### Input data
Lemma regular_send e q : regular (send e q).
Proof.
  unfold send. do 3 (apply regular_bind; [solve [auto with regular]|intros ?]). apply regular_bind; [auto with regular|intros s].
  apply regular_bind; [auto with regular|intros m]. cbv zeta. destruct (bool_decide _); [regular|]. apply (regular_start _ _ _ (fun _ _ => _)). auto with regular.
Qed.
Lemma regular_pending e q : regular (RuntimeCommands.pending e q).
Proof.
  unfold RuntimeCommands.pending. do 4 (apply regular_bind; [solve [auto with regular]|intros ?]). apply regular_bind; [auto with regular|intros s].
  destruct (firstPending _ _); [|auto with regular]. apply (regular_start _ _ _ (fun _ _ => _)). auto with regular.
Qed.
Lemma regular_steer e q : regular (steer e q).
Proof. unfold steer. regular. Qed.
Lemma regular_editQueued e q : regular (editQueued e q).
Proof. unfold editQueued. regular. Qed.
Lemma regular_deleteQueued e q : regular (deleteQueued e q).
Proof. unfold deleteQueued. regular. Qed.
Lemma regular_reclassifyQueued e q : regular (reclassifyQueued e q).
Proof. unfold reclassifyQueued. regular. Qed.
Lemma regular_cancel e q : regular (cancel e q).
Proof. unfold cancel. regular. Qed.
Lemma regular_startCloseLocked : regular startCloseLocked.
Proof. unfold startCloseLocked. regular. Qed.
Hint Resolve regular_startCloseLocked : regular.
Lemma regular_close : regular close.
Proof. unfold close. regular. Qed.
Lemma regular_finishClose d err : regular (finishClose d err).
Proof.
  intros w0 w Hw. unfold finishClose. destruct (ri_closers (w_rt w) !! d) as [runDone|]; [|done]. cbv zeta.
  match goal with |- context [if ?b then _ else _] => destruct b; [done|] end. destruct (bool_decide _); [done|].
  refine ((_ : regular _) w0 w Hw). regular.
Qed.

(** *** Running a run *)
Lemma regular_markToolExecuting e k call : regular (markToolExecuting e k call).
Proof. unfold markToolExecuting. regular. Qed.
Lemma regular_recordRunLimitExceededLocked e s fact : regular (recordRunLimitExceededLocked e s fact).
Proof. unfold recordRunLimitExceededLocked. regular. Qed.
Hint Resolve regular_recordRunLimitExceededLocked : regular.
Lemma regular_recordModelAttemptLimitLocked e k step id : regular (recordModelAttemptLimitLocked c e k step id).
Proof. unfold recordModelAttemptLimitLocked. regular. Qed.
Hint Resolve regular_recordModelAttemptLimitLocked : regular.
Lemma regular_attempt_admitted e k step started : regular (attempt_admitted c e k step started).
Proof. unfold attempt_admitted. regular. Qed.
Lemma regular_attempt_started e k step started : regular (attempt_started c e k step started).
Proof. unfold attempt_started. regular. Qed.
Lemma regular_attempt_finished e k step finished err : regular (attempt_finished e k step finished err).
Proof. unfold attempt_finished. regular. Qed.
Lemma regular_runBudget k : regular (runBudget c k).
Proof. unfold runBudget. regular. Qed.
Lemma regular_recordBudgetExceeded e k : regular (recordBudgetExceeded c e k).
Proof. unfold recordBudgetExceeded. regular. Qed.
Lemma regular_reserve_preflights e call revision at_ bindings : forall sequence, regular (reserve_preflights e call revision at_ sequence bindings).
Proof. induction bindings as [|[scope d] bindings IH]; intros sequence; simpl; regular. Qed.
Hint Resolve regular_reserve_preflights : regular.
Lemma regular_appendToolPreflightReservations e call revision sequence : regular (appendToolPreflightReservations c e call revision sequence).
Proof. unfold appendToolPreflightReservations. regular. Qed.
Hint Resolve regular_appendToolPreflightReservations : regular.
Lemma regular_completion_changes e runID stepID revision calls : forall sequence, regular (completion_changes c e runID stepID revision sequence calls).
Proof. induction calls as [|call calls IH]; intros sequence; simpl; regular. Qed.
Hint Resolve regular_completion_changes : regular.
Lemma regular_commitCompletion e k step id output : regular (commitCompletion c e k step id output).
Proof. unfold commitCompletion, new_call. regular. Qed.
Lemma regular_reserve_results e call result nextStep revision at_ bindings : forall sequence,
  regular (reserve_results e call result nextStep revision at_ sequence bindings).
Proof. induction bindings as [|[scope d] bindings IH]; intros sequence; simpl; regular. Qed.
Hint Resolve regular_reserve_results : regular.
Lemma regular_reserve_batch e s nextStep revision at_ batch : forall sequence, regular (reserve_batch c e s nextStep revision at_ sequence batch).
Proof. induction batch as [|[call result] batch IH]; intros sequence; simpl; regular. Qed.
Hint Resolve regular_reserve_batch : regular.
Lemma regular_commitToolResults e k calls results : regular (commitToolResults c e k calls results).
Proof. unfold commitToolResults, appendToolResultReservations. regular. Qed.
Lemma regular_followOn e k proposals : regular (followOn e k proposals).
Proof. unfold followOn, proposal_changes. regular. Qed.
(** *** The batch *)
Lemma reservations_reserved r w call expected entries :
  validateToolPreflightReservations r call expected entries = true -> rt_identity r = rt_identity (w_rt w) ->
  forall n d, expected !! n = Some d -> exists x, entries !! n = Some x /\ reserved w call d x.
Proof.
  unfold validateToolPreflightReservations. intros [Hlen%Nat.eqb_eq Hall]%andb_true_iff Hr n d Hd.
  destruct (lookup_lt_is_Some_2 entries n) as [x Hx]; [rewrite <-Hlen; by eapply lookup_lt_Some|]. exists x. split; [done|].
  rewrite forallb_forall in Hall. specialize (Hall (d, x)). simpl in Hall.
  assert (negb (reservation_mismatch r call d x) = true) as Hm.
  { apply Hall, list_elem_of_In, list_elem_of_lookup. exists n. rewrite lookup_zip_with, Hd. simpl. by rewrite Hx. }
  unfold reservation_mismatch in Hm. rewrite (preflight_view_same r (w_rt w) x x call Hr eq_refl) in Hm. unfold reserved.
  destruct (FingerprintView _) as [f|]; [|by rewrite orb_true_r in Hm]. bool_simpl. split; [done|]. by exists f.
Qed.
Lemma group_by_call_in entries : forall id x, x ∈ entries_of (group_by_call entries) id -> x ∈ entries.
Proof.
  induction entries as [|y entries IH]; intros id x; simpl; unfold entries_of at 1; [by rewrite lookup_empty|].
  destruct (decide (xe_ToolCallID y = id)) as [<-|Hne]; [rewrite lookup_insert_eq|rewrite lookup_insert_ne by done]; simpl; set_solver.
Qed.

Section Batch.
Variables (ValidateArguments : InputSchema -> string -> bool) (d : toolDispatcher) (e : environment) (k : nat).

(** What [batch_call] starts from: the entries of the call, or those that it
    supplements. *)
Definition supplemented_post (call : ToolCall) (out : list ExtensionJournalEntry * preflight_state + error) w : Prop :=
  match out with inl (entries, s) => state_ok w s /\ entries = entries_of (ps_byCall s) (call_ID call) | inr _ => True end.
Lemma safe_batch_call w s call future :
  state_ok w s -> safe c w (batch_call c ValidateArguments d e k s call future)
    (fun out w' => match out with inl _ => True | inr (_, s') => state_ok w' s' end).
Proof.
  intros Hs. unfold batch_call. cbv zeta. eapply safe_bind with (P := supplemented_post call).
  - destruct (_ && _); [|apply safe_ret; intros w1 H1; split; [by eapply state_ok_grows|done]].
    eapply safe_bind; [eapply safe_region; [apply supplement_ok|intros ? ? ? ?; by eapply entries_ok_grows]|].
    intros [entries|err] w1 H1 He; [|by apply safe_ret]. apply safe_ret. intros w2 H2. simpl.
    split; [|by unfold entries_of; rewrite lookup_insert_eq]. intros id. unfold entries_of; simpl. destruct (decide (call_ID call = id)) as [<-|Hne].
    + rewrite lookup_insert_eq. by eapply entries_ok_grows.
    + rewrite lookup_insert_ne by done. eapply state_ok_grows; [exact Hs|by etrans].
  - intros [[entries s']|err] w1 H1 Hp; [|by apply safe_ret]. destruct Hp as [Hs' ->]. eapply safe_bind; [apply safe_self|]. intros r w2 H2 Hr.
    destruct (validateToolPreflightReservations _ _ _ _) eqn:Ev; cbn [negb].
    + destruct (validateCall _ _ _).
      * eapply safe_bind; [apply runs_cancelToolPreflightEntries|]. intros [[]|err] w3 H3 _; [|by apply stopping]. apply safe_ret. intros w4 H4.
        eapply state_ok_grows; [exact Hs'|]. do 2 (etrans; [eassumption|]). done.
      * apply safe_call_preflights. split; [by eapply state_ok_grows|]. simpl. by apply (reservations_reserved r).
    + eapply safe_bind; [apply runs_settleToolPreflightDefinitionMismatch|]. intros [[]|err] w3 H3 _; [by apply safe_ret|by apply stopping].
Qed.
Lemma safe_batch_calls calls : forall w s auths, state_ok w s -> runs w (batch_calls c ValidateArguments d e k s auths calls).
Proof.
  induction calls as [|call calls IH]; intros w s auths Hs; cbn [batch_calls].
  - apply runs_bind; [apply runs_finalizeToolPreflightEffects|]. intros [[]|err] w1 _; [apply runs_ret|apply runs_toolPreflightPersistenceFailure].
  - eapply safe_bind; [by apply safe_batch_call|]. intros [stop|[auth s']] w1 H1 Hp; [by apply safe_ret|]. by apply IH.
Qed.

(** The preflights of a batch, at any time. *)
Lemma evaluateToolPreflights_safe w calls : runs w (evaluateToolPreflights c ValidateArguments d e k calls).
Proof.
  unfold evaluateToolPreflights. destruct (rc_toolPreflights c); [apply runs_ret|].
  eapply safe_bind; [eapply safe_region; [apply toolPreflightSnapshot_ok|intros ? ? ? ?; by eapply entries_ok_grows]|].
  intros [s|err] w1 H1 Hs; [|by apply safe_ret].
  eapply safe_bind; [eapply safe_read; [apply take_recovered_ok|intros ? ? ? ?; by eapply entries_ok_grows]|]. intros taken w2 H2 Ht.
  eapply safe_bind; [apply safe_field|]. intros runID w3 H3 _. cbv zeta. apply safe_batch_calls. intros id. simpl.
  apply Forall_forall. intros x Hx%group_by_call_in. apply list_elem_of_In, List.filter_In in Hx as [Hx%list_elem_of_In _].
  destruct taken as [entries|]; simpl in *.
  - rewrite Forall_forall in Ht. eapply entry_ok_grows; [by apply Ht|done].
  - rewrite Forall_forall in Hs. eapply entry_ok_grows; [by apply Hs|by etrans].
Qed.
End Batch.

(** ** The regions of the result hooks *)
Lemma commitToolResultHookChanges_ok e k op changes :
  quiet_changes changes -> region_ok c (commitToolResultHookChanges e k op changes) (fun _ _ => True) True.
Proof.
  intros Hq. apply region_regular; [|unfold commitToolResultHookChanges; regular]. intros w0 _. unfold commitToolResultHookChanges. destruct changes; quiet.
Qed.
Lemma commitToolResultHookEntries_ok e k op entries :
  region_ok c (commitToolResultHookEntries e k op entries) (fun _ w => pending_begun w entries) True.
Proof.
  apply region_triple; [|unfold commitToolResultHookEntries, commitToolResultHookChanges; regular]. intros w0 Hi.
  unfold commitToolResultHookEntries, commitToolResultHookChanges. destruct entries as [|x entries]; [apply triple_ret; intros w Hw; split; [done|by constructor]|].
  change (updates (x :: entries)) with (UpdateExtensionJournal_ x :: updates entries) at 1. cbv iota.
  eapply triple_bind; [apply quiet_require_active|]. intros ?. eapply triple_bind; [apply quiet_viewLocked|]. intros s.
  eapply triple_bind; [apply commit_entries|]. intros r. by apply triple_ret.
Qed.
Lemma settleToolResultHooks_ok e k ids code : region_ok c (settleToolResultHooksAfterPersistenceError e k ids code) (fun _ _ => True) True.
Proof. apply region_regular; [intros w0 _|]; unfold settleToolResultHooksAfterPersistenceError; [quiet|regular]. Qed.
Lemma quiet_finalizeToolResultHookEntries entries d : quiet_changes (finalizeToolResultHookEntries entries d).
Proof. apply quiet_updates. Qed.
Hint Resolve quiet_finalizeToolResultHookEntries : quiet.
Lemma consumeToolResultHookContexts_ok e k entries : region_ok c (consumeToolResultHookContexts e k entries) (fun _ _ => True) True.
Proof. apply commitToolResultHookChanges_ok. apply quiet_concat. intros x. cbv beta zeta. destruct (bool_decide _); auto with quiet. Qed.

Notation results := (prog ToolResultHookResult).

Lemma safe_cancel_entries {Q} e code entries : forall w, safe c w (cancel_entries e code entries : prog Q (list Change)) (fun cs _ => quiet_changes cs).
Proof.
  induction entries as [|x entries IH]; intros w; [apply safe_ret; intros; constructor|]. cbn [cancel_entries]. destruct (bool_decide _); [|apply IH].
  eapply safe_bind; [apply safe_clock|]. intros at_ w1 _ _. eapply safe_bind; [apply IH|]. intros rest w2 _ Hr. apply safe_ret. intros ? _. auto with quiet.
Qed.

Section Results.
Variables (e : environment) (k : nat).

Lemma runs_results_unsettled w entries err canceled code : runs w (results_unsettled e k entries err canceled code).
Proof. unfold results_unsettled. apply runs_bind; [by eapply runs_region, settleToolResultHooks_ok|intros out w1 _]. apply runs_ret. Qed.
Lemma runs_settleToolResultHookAbort w succeeded remaining code : runs w (settleToolResultHookAbort e k succeeded remaining code).
Proof.
  unfold settleToolResultHookAbort. eapply safe_bind; [apply safe_cancel_entries|]. intros canceled w1 _ Hq.
  eapply runs_region, commitToolResultHookChanges_ok. auto with quiet.
Qed.
Lemma runs_settleToolResultHookFailure w succeeded failed remaining : runs w (settleToolResultHookFailure e k succeeded failed remaining).
Proof.
  unfold settleToolResultHookFailure. eapply safe_bind; [apply safe_cancel_entries|]. intros canceled w1 _ Hq.
  eapply runs_region, commitToolResultHookChanges_ok. auto 10 with quiet.
Qed.
Lemma runs_results_canceled w entries succeeded remaining : runs w (results_canceled e k entries succeeded remaining).
Proof.
  unfold results_canceled. apply runs_bind; [apply runs_settleToolResultHookAbort|]. intros [[]|err] w1 _; [apply runs_ret|apply runs_results_unsettled].
Qed.

(** The entries from [i] on. *)
Definition slots_ok w (entries : list ExtensionJournalEntry) (i : nat) (slots : list result_slot) : Prop :=
  forall n slot, slots !! n = Some slot -> exists x, entries !! (i + n) = Some x /\ (xe_Status x = InvocationPending -> begun w x).
Lemma slots_ok_grows w w' entries i slots : slots_ok w entries i slots -> grows w w' -> slots_ok w' entries i slots.
Proof. intros H Hw n slot Hs. destruct (H n slot Hs) as (x&Hx&Hb). exists x. split; [done|]. intros Hp. eapply begun_grows; [by apply Hb|done]. Qed.
Lemma slots_ok_tail w entries i slot slots : slots_ok w entries i (slot :: slots) -> slots_ok w entries (S i) slots.
Proof. intros H n slot' Hs. destruct (H (S n) slot' Hs) as (x&Hx&Hb). exists x. by rewrite <-Hx, Nat.add_succ_r. Qed.
Lemma slots_ok_insert w entries i slots j x :
  slots_ok w entries i slots -> (xe_Status x = InvocationPending -> begun w x) -> slots_ok w (<[j := x]> entries) i slots.
Proof.
  intros H Hx n slot Hs. destruct (H n slot Hs) as (y&Hy&Hb). destruct (decide (j = i + n)) as [->|Hne].
  - exists x. split; [apply list_lookup_insert_eq; by eapply lookup_lt_Some|done].
  - exists y. by rewrite list_lookup_insert_ne.
Qed.
Definition slots_post (i : nat) (slots : list result_slot)
    (out : results_return + list ExtensionJournalEntry * list ExtensionJournalEntry) w : Prop :=
  match out with inl _ => True | inr (entries, _) => slots_ok w entries i slots end.

Lemma ending {A B} w (p : results A) (f : A -> B) P : runs w p -> (forall a w', P (inl (f a)) w') -> safe c w (a ← p; mret (inl (f a))) (P : B + list ExtensionJournalEntry * list ExtensionJournalEntry -> world -> Prop).
Proof. intros Hp HP. eapply safe_bind; [exact Hp|]. intros a w1 _ _. by apply safe_ret. Qed.
(* ===== verification/RuntimeGateFacts.v ===== *)
(** * The gates are safe

    The input gates of a submission and the completion gates of a run keep what
    is good, invoke no gate whose invocation is not recorded in the store, and
    never panic, whatever happens to the runtime between their regions. *)

From S2P Require Import Goal.
From S2P Require Import Prelude GoStrings AgentTypes ModelContracts SessionTypes ExtensionJournal.
From S2P Require Import SessionValidate SessionHistory SessionApply SessionRecover SessionCreate SessionStore SessionManager HookViews ModelStream SessionSafety.
From S2P Require Import SessionInvariant SessionCommitFacts SessionRecoverFacts SessionStoreFacts.
From S2P Require Import ToolDispatcher LoopProtocol RuntimeState RuntimeCommands RuntimeRun RuntimeLifecycle RuntimeHooks RuntimeGates RuntimeFacts RuntimeInvariant.
From S2P Require Import RuntimePrograms RuntimeHookFacts.

Section GateFacts.
Context {J : JsonOps} {F : Fingerprints} {R : RequestFingerprint} {K : CursorCodec} {V : ViewFingerprints} (c : runtimeComponents).

Hint Resolve quiet_updates quiet_require_active quiet_require_running invariant_lively : quiet.
Hint Resolve regular_require_active regular_require_running : regular.

(** ** An entry and the view of its gate *)
Definition pair_ok (d : ExtensionDescriptor) (x : ExtensionJournalEntry) (v : InputGateView) : Prop :=
  xe_InvocationID x = igv_InvocationID v /\ xe_Descriptor x = d /\ exists f, FingerprintView (GateView v) = Some f /\ xe_InputDigest x = fp_Digest f.
Definition gates_ok (o : inputGateOccurrence) (i : nat) (gates : list ExtensionDescriptor) : Prop :=
  forall n d, gates !! n = Some d -> exists x v, ig_entries o !! (i + n) = Some x /\ ig_views o !! (i + n) = Some v /\ pair_ok d x v.
Lemma pair_ok_same d x x' v : pair_ok d x v -> xe_identity x' = xe_identity x -> pair_ok d x' v.
Proof. intros (H1&H2&f&H3&H4) (E1&E2&E3&_)%identity_fields. split; [congruence|]. split; [congruence|]. exists f. split; [done|congruence]. Qed.
Lemma gates_ok_tail o i d gates : gates_ok o i (d :: gates) -> gates_ok o (S i) gates.
Proof. intros H n d' Hd. destruct (H (S n) d' Hd) as (x&v&Hx&Hv&Hp). exists x, v. by rewrite <-Hx, <-Hv, Nat.add_succ_r. Qed.
Lemma gates_ok_insert o i gates j x y :
  gates_ok o i gates -> ig_entries o !! j = Some y -> xe_identity x = xe_identity y -> gates_ok (with_gate_entries o (<[j := x]> (ig_entries o))) i gates.
Proof.
  intros H Hj Hid n d Hd. destruct (H n d Hd) as (z&v&Hz&Hv&Hp). destruct (decide (j = i + n)) as [->|Hne].
  - exists x, v. simpl. split; [apply list_lookup_insert_eq; by eapply lookup_lt_Some|]. split; [done|]. rewrite Hz in Hj. injection Hj as ->.
    by eapply pair_ok_same.
  - exists z, v. simpl. by rewrite list_lookup_insert_ne.
Qed.

(** ** Preparing *)
Definition prepared_pairs (gates : list ExtensionDescriptor) (l : list (InputGateView * ExtensionJournalEntry)) : Prop :=
  Forall2 (fun d p => pair_ok d p.2 p.1) gates l.
Lemma yields_prepare_gates expected op m digest at_ gates : forall journal,
  yields (prepare_gates expected op m digest at_ journal gates) (prepared_pairs gates).
Proof.
  induction gates as [|d gates IH]; intros journal; cbn [prepare_gates]; [apply yields_ret; constructor|].
  apply yields_then. intros id. apply yields_then. intros r. cbv zeta. apply yields_then. intros ?.
  match goal with |- context [FingerprintView ?v] => destruct (FingerprintView v) as [f|] eqn:Ef end.
  - eapply yields_bind with (P := fun f' => f' = f); [by intros w f' [= <-]|]. intros ? ->. eapply yields_bind; [apply IH|]. intros rest Hrest.
    apply yields_ret. constructor; [|done]. split; [done|]. split; [done|]. by exists f.
  - by intros w ?.
Qed.
Lemma yields_prepareInputGateLocked e s expected actor op m runID digest :
  yields (prepareInputGateLocked c e s expected actor op m runID digest) (fun o => gates_ok o 0 (rc_inputGates c)).
Proof.
  unfold prepareInputGateLocked. apply yields_then. intros at_. eapply yields_bind; [apply yields_prepare_gates|]. intros prepared Hp.
  do 3 (apply yields_then; intros ?). apply yields_ret. intros n d Hd. unfold prepared_pairs in Hp. rewrite Forall2_lookup in Hp. specialize (Hp n).
  rewrite Hd in Hp. destruct (prepared !! n) as [[v x]|] eqn:En; [|by inversion Hp]. inversion Hp as [? ? Hpair|]; subst.
  exists x, v. simpl. by rewrite !list_lookup_fmap, En.
Qed.
Lemma yields_prepare_send e q : yields (prepare_send c e q) (fun o => gates_ok o 0 (rc_inputGates c)).
Proof. unfold prepare_send. do 3 (apply yields_then; intros ?). apply yields_prepareInputGateLocked. Qed.
Lemma yields_prepare_steer e q : yields (prepare_steer c e q) (fun o => gates_ok o 0 (rc_inputGates c)).
Proof. unfold prepare_steer. do 6 (apply yields_then; intros ?). apply yields_prepareInputGateLocked. Qed.
Lemma yields_prepare_edit e q : yields (prepare_edit c e q) (fun o => gates_ok o 0 (rc_inputGates c)).
Proof.
  unfold prepare_edit. do 2 (apply yields_then; intros ?). destruct (queueByID _ _) as [item|]; [|apply yields_fail]. apply yields_then. intros previous.
  eapply yields_bind; [apply yields_prepareInputGateLocked|]. intros o Ho. by apply yields_ret.
Qed.

Lemma InputGateView_Validate_returns v : returns (InputGateView_Validate v).
Proof. unfold InputGateView_Validate. returns. Qed.
Lemma quiet_prepare_gates w0 expected op m digest at_ gates : forall journal, quiet w0 (prepare_gates expected op m digest at_ journal gates).
Proof.
  induction gates as [|d gates IH]; intros journal; cbn [prepare_gates]; [apply quiet_ret|]. apply quiet_bind; [apply quiet_nextID|intros id].
  apply quiet_self. intros r _. cbv zeta. apply quiet_bind; [apply quiet_lift, returns_map_err, InputGateView_Validate_returns|intros ?].
  apply quiet_bind; [apply quiet_lift, returns_map_err; by destruct (FingerprintView _)|intros f]. apply quiet_bind; [apply IH|intros rest]. apply quiet_ret.
Qed.
Lemma regular_prepare_gates expected op m digest at_ gates : forall journal, regular (prepare_gates expected op m digest at_ journal gates).
Proof. induction gates as [|d gates IH]; intros journal; cbn [prepare_gates]; regular. Qed.
Hint Resolve quiet_prepare_gates : quiet.
Hint Resolve regular_prepare_gates : regular.
Lemma regular_prepareInputGateLocked e s expected actor op m runID digest : regular (prepareInputGateLocked c e s expected actor op m runID digest).
Proof. unfold prepareInputGateLocked. regular. Qed.
Hint Resolve regular_prepareInputGateLocked : regular.

Lemma invariant_gate_journal w b : invariant c w -> invariant c (World (w_store w) (set_gate_journal (w_rt w) b)).
Proof.
  intros [Hs (v&Hv&H) [C1 C2 C3 C4]]. split; [by apply sound_move| |by split]. exists v. by rewrite stored_view_move.
Qed.
Lemma kept_gate_journal {A} w0 (a : A) b :
  invariant c w0 -> triple (after w0) (modify (fun r => set_gate_journal r b) ;; mret a) (fun _ => kept c) (kept c).
Proof. intros Hi w Hw _. by apply invariant_gate_journal, (invariant_after c w0). Qed.
Lemma kept_prepareInputGateLocked w0 e s expected actor op m runID digest :
  invariant c w0 -> triple (after w0) (prepareInputGateLocked c e s expected actor op m runID digest) (fun _ => kept c) (kept c).
Proof.
  intros Hi. unfold prepareInputGateLocked. apply kept_quiet; [done|apply quiet_now|intros at_]. apply kept_quiet; [done|apply quiet_prepare_gates|intros prepared].
  apply kept_quiet; [done|apply quiet_commitExternalLocked, quiet_updates|intros commit]. apply kept_quiet; [done|apply quiet_fail_if|intros ?].
  by apply kept_gate_journal.
Qed.

Lemma region_keeps {B} (m : M B) (P : B -> Prop) : keeps c m -> regular m -> yields m P -> region_ok c m (fun b _ => P b) True.
Proof.
  intros Hk Hr Hy w Hg. split; [apply Hr, moves_refl, (good_wf c w Hg)|]. destruct Hg as [Hi _]. specialize (Hk w Hi). specialize (Hy w).
  destruct (m w) as [w' [b|err|msg]]; [|done..]. split; [done|]. intros _. by apply Hy.
Qed.
Lemma prepare_send_ok e q : region_ok c (prepare_send c e q) (fun o _ => gates_ok o 0 (rc_inputGates c)) True.
Proof.
  apply region_keeps; [|unfold prepare_send; regular|apply yields_prepare_send]. apply keeps_at. intros w0 Hi. unfold prepare_send.
  do 3 (apply kept_quiet; [done|auto with quiet|intros ?]). by apply kept_prepareInputGateLocked.
Qed.
Lemma prepare_steer_ok e q : region_ok c (prepare_steer c e q) (fun o _ => gates_ok o 0 (rc_inputGates c)) True.
Proof.
  apply region_keeps; [|unfold prepare_steer; regular|apply yields_prepare_steer]. apply keeps_at. intros w0 Hi. unfold prepare_steer.
  apply kept_quiet; [done|auto with quiet|intros ?]. apply kept_self. intros r Hr. destruct (frame_state _ _ Hr) as (_&Ha&_&_).
  apply kept_guard; [done|intros Hactive]. do 2 (apply kept_quiet; [done|auto with quiet|intros ?]).
  apply kept_quiet; [done| |intros runID; by apply kept_prepareInputGateLocked]. destruct (ri_active r) as [k|] eqn:Er.
  - apply quiet_get_run; [by apply (invariant_lively c w0 Hi)|]. intros run _. apply quiet_ret.
  - unfold no_active_run in Hactive. rewrite Er in Hactive. by rewrite ?orb_true_r in Hactive.
Qed.
Lemma prepare_edit_ok e q : region_ok c (prepare_edit c e q) (fun o _ => gates_ok o 0 (rc_inputGates c)) True.
Proof.
  apply region_keeps; [|unfold prepare_edit; regular|apply yields_prepare_edit]. apply keeps_at. intros w0 Hi. unfold prepare_edit.
  do 2 (apply kept_quiet; [done|auto with quiet|intros ?]). destruct (queueByID _ _) as [item|]; [|apply quiet_kept; [done|apply quiet_fail]].
  apply kept_quiet; [done|apply quiet_lift, returns_map_err; by destruct (FingerprintView _)|intros previous].
  eapply triple_bind; [by apply kept_prepareInputGateLocked|]. intros o. by apply triple_ret.
Qed.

### Problem to work on
Please reproduce, exactly as they appear above, the lines from the line containing "Section GateFacts." up to and including the line containing "Definition pair_ok (d".

### Output for this task
Section GateFacts.
Context {J : JsonOps} {F : Fingerprints} {R : RequestFingerprint} {K : CursorCodec} {V : ViewFingerprints} (c : runtimeComponents).

Hint Resolve quiet_updates quiet_require_active quiet_require_running invariant_lively : quiet.
Hint Resolve regular_require_active regular_require_running : regular.

(** ** An entry and the view of its gate *)
Definition pair_ok (d : ExtensionDescriptor) (x : ExtensionJournalEntry) (v : InputGateView) : Prop :=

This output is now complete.